Among the lines below, take the one holding "(* ===== verification/CxxLib.v ===== *)", the one holding "let n := Z.of_nat (nat_of_ascii c) in ((9", and all lines between them. Set them down exactly.
──────── Data shown ────────
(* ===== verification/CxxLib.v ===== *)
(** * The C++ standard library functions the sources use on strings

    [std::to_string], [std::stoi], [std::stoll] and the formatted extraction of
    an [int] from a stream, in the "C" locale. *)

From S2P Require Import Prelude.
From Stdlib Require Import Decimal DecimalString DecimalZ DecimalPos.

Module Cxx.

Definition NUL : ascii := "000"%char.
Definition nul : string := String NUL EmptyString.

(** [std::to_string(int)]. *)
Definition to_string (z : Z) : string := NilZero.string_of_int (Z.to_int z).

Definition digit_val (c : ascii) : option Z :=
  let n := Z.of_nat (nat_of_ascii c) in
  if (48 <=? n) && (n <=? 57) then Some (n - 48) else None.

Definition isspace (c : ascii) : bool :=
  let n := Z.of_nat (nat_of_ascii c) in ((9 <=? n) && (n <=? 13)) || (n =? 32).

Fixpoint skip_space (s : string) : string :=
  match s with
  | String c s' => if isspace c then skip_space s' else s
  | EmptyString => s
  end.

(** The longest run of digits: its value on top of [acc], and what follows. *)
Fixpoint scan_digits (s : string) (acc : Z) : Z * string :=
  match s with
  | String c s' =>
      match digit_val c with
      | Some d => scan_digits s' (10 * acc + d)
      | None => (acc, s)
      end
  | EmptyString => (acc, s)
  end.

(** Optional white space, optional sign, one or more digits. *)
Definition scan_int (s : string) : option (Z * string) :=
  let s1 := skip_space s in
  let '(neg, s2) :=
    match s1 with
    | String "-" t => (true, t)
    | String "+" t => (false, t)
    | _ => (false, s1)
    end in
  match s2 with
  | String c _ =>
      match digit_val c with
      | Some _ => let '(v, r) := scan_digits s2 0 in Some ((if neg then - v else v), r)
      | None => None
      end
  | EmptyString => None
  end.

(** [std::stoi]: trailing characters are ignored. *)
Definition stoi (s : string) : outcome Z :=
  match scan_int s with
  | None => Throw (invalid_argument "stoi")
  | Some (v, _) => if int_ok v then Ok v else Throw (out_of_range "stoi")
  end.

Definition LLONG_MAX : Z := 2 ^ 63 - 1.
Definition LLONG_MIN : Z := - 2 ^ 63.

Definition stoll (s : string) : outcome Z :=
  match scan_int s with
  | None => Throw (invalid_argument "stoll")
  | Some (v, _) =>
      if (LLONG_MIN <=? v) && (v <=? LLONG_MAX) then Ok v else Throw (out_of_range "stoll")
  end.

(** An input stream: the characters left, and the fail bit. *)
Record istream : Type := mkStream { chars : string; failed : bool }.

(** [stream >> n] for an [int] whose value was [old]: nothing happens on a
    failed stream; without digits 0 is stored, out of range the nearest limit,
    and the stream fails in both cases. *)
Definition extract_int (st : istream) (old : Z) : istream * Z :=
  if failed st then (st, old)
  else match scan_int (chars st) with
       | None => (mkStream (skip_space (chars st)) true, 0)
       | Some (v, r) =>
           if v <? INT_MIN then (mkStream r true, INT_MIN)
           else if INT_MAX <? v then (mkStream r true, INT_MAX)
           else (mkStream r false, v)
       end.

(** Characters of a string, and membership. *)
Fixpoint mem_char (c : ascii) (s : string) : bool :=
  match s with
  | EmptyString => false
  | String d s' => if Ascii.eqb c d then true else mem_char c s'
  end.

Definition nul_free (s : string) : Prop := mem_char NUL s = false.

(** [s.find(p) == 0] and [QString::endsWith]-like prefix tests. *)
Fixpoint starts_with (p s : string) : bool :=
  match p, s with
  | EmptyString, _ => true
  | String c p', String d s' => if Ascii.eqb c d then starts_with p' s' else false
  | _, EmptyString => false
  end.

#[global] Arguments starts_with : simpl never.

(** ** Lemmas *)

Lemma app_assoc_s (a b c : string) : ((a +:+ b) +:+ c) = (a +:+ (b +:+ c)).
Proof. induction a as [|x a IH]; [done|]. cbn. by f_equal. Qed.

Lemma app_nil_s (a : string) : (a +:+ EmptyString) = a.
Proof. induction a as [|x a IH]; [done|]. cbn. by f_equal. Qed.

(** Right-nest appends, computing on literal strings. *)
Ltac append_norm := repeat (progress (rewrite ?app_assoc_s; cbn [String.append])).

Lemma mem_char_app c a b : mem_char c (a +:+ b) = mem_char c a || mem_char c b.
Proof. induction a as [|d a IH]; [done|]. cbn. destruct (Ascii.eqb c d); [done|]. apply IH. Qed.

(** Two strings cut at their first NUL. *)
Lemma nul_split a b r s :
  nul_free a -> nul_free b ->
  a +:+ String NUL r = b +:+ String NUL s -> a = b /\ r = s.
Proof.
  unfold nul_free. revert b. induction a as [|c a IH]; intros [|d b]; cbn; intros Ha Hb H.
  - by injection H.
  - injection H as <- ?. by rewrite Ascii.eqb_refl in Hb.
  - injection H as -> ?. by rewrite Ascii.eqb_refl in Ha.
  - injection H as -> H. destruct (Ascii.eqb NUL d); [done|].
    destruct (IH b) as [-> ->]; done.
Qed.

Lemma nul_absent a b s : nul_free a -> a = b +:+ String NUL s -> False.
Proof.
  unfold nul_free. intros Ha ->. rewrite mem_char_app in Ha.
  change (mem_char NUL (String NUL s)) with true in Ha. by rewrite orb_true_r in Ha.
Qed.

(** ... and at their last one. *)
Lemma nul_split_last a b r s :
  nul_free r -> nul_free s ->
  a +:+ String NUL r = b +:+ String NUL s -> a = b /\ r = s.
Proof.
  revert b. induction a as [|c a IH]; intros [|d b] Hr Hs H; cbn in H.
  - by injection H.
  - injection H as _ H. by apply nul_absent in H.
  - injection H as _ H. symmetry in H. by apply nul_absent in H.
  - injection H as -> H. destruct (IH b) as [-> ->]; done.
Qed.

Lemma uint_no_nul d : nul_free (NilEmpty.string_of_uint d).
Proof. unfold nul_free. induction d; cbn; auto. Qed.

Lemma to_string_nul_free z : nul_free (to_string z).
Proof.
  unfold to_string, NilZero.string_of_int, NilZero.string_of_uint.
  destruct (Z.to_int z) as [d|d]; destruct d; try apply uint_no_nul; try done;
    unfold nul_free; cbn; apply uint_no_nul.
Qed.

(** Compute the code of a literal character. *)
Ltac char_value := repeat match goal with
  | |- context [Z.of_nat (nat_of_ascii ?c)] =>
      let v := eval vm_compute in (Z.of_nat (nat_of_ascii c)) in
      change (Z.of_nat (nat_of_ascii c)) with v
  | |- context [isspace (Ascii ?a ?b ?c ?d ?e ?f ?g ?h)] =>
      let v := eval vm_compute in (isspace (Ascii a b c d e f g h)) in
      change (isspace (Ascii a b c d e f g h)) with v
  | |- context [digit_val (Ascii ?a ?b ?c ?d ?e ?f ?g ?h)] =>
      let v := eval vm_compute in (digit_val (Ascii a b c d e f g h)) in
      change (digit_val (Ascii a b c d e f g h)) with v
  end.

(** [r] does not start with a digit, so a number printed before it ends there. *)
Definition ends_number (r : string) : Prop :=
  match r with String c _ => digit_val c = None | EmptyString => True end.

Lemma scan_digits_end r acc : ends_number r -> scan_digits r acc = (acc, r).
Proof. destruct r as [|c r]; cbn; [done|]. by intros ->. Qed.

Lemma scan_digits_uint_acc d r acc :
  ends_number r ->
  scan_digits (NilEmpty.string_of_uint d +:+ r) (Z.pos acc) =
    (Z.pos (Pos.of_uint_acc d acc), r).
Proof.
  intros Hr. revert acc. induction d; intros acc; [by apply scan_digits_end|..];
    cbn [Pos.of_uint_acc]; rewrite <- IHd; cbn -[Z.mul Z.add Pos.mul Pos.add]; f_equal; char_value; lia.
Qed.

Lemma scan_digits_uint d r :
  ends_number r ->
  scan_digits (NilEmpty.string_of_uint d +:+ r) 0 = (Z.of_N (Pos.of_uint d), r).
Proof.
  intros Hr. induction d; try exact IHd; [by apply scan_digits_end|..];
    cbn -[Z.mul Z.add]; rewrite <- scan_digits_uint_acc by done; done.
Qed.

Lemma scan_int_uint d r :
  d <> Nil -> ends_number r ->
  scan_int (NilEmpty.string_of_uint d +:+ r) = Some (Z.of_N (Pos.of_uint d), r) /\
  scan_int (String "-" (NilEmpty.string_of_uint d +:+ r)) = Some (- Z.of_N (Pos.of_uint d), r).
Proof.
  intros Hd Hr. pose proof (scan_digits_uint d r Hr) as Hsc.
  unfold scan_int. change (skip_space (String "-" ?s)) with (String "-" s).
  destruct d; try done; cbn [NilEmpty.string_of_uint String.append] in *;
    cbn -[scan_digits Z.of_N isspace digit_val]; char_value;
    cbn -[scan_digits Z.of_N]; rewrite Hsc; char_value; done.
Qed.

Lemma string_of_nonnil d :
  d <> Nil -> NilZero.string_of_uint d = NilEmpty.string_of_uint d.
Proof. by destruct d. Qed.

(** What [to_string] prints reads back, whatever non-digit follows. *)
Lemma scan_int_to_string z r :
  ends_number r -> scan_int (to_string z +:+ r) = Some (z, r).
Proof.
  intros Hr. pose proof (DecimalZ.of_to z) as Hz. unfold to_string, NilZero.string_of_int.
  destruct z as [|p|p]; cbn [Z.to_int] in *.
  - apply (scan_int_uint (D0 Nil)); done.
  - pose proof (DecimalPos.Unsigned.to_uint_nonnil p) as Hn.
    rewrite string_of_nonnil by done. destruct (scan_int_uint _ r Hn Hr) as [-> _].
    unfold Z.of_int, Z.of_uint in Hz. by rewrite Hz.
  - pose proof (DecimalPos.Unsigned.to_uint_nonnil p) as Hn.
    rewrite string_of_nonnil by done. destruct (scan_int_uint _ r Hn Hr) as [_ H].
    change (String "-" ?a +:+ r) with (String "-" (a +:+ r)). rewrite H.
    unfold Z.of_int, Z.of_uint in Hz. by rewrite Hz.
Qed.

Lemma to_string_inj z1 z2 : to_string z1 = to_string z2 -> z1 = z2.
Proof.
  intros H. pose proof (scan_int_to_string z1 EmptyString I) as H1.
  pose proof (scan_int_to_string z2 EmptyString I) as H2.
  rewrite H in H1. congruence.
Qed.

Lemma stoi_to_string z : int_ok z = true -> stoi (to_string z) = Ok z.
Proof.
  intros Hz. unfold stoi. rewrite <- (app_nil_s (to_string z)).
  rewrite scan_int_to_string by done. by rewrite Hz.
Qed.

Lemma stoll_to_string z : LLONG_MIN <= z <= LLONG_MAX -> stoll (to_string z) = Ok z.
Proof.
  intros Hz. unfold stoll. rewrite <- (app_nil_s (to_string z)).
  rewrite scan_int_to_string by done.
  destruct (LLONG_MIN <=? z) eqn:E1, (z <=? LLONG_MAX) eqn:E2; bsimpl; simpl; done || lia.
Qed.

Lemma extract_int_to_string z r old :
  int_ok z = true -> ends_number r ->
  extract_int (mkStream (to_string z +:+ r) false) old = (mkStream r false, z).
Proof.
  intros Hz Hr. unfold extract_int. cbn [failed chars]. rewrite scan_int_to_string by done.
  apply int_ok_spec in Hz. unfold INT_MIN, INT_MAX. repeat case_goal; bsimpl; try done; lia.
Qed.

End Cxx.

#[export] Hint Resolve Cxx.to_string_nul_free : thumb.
────────
──────── Data shown ────────
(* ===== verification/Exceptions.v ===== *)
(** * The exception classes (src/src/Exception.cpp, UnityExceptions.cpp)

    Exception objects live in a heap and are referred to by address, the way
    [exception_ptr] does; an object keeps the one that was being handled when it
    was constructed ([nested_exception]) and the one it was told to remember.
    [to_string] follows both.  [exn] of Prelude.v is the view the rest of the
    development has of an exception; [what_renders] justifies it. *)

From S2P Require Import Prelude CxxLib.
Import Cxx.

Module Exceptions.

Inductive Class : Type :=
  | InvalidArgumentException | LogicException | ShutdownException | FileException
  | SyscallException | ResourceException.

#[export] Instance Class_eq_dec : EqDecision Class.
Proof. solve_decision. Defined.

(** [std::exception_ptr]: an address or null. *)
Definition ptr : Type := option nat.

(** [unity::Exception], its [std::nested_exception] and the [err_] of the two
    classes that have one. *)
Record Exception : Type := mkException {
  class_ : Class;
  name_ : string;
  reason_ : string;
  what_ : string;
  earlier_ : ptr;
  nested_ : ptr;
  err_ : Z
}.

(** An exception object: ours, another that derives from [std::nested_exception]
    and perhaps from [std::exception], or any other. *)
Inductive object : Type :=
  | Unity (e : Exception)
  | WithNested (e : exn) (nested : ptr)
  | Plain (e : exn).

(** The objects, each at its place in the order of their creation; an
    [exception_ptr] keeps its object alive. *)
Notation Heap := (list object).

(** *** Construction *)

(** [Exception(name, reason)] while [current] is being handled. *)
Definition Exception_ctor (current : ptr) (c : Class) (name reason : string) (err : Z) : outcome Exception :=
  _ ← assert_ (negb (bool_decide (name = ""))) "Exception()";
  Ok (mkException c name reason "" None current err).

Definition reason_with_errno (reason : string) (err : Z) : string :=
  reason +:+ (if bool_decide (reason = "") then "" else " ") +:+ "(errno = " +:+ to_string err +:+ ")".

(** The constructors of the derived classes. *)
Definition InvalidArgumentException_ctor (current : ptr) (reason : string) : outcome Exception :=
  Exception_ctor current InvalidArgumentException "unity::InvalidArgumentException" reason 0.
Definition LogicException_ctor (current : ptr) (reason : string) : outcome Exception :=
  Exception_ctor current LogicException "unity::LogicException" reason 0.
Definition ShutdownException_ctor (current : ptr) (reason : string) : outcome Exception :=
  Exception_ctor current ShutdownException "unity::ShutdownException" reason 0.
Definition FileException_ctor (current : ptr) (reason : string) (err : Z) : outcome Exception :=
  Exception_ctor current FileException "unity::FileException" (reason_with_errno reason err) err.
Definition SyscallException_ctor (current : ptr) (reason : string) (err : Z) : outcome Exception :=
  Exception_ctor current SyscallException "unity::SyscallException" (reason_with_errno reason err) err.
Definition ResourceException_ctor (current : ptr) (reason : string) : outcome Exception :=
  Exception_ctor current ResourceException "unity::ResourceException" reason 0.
────────
## [Exercise response]
(* ===== verification/CxxLib.v ===== *)
(** * The C++ standard library functions the sources use on strings

    [std::to_string], [std::stoi], [std::stoll] and the formatted extraction of
    an [int] from a stream, in the "C" locale. *)

From S2P Require Import Prelude.
From Stdlib Require Import Decimal DecimalString DecimalZ DecimalPos.

Module Cxx.

Definition NUL : ascii := "000"%char.
Definition nul : string := String NUL EmptyString.

(** [std::to_string(int)]. *)
Definition to_string (z : Z) : string := NilZero.string_of_int (Z.to_int z).

Definition digit_val (c : ascii) : option Z :=
  let n := Z.of_nat (nat_of_ascii c) in
  if (48 <=? n) && (n <=? 57) then Some (n - 48) else None.

Definition isspace (c : ascii) : bool :=
  let n := Z.of_nat (nat_of_ascii c) in ((9 <=? n) && (n <=? 13)) || (n =? 32).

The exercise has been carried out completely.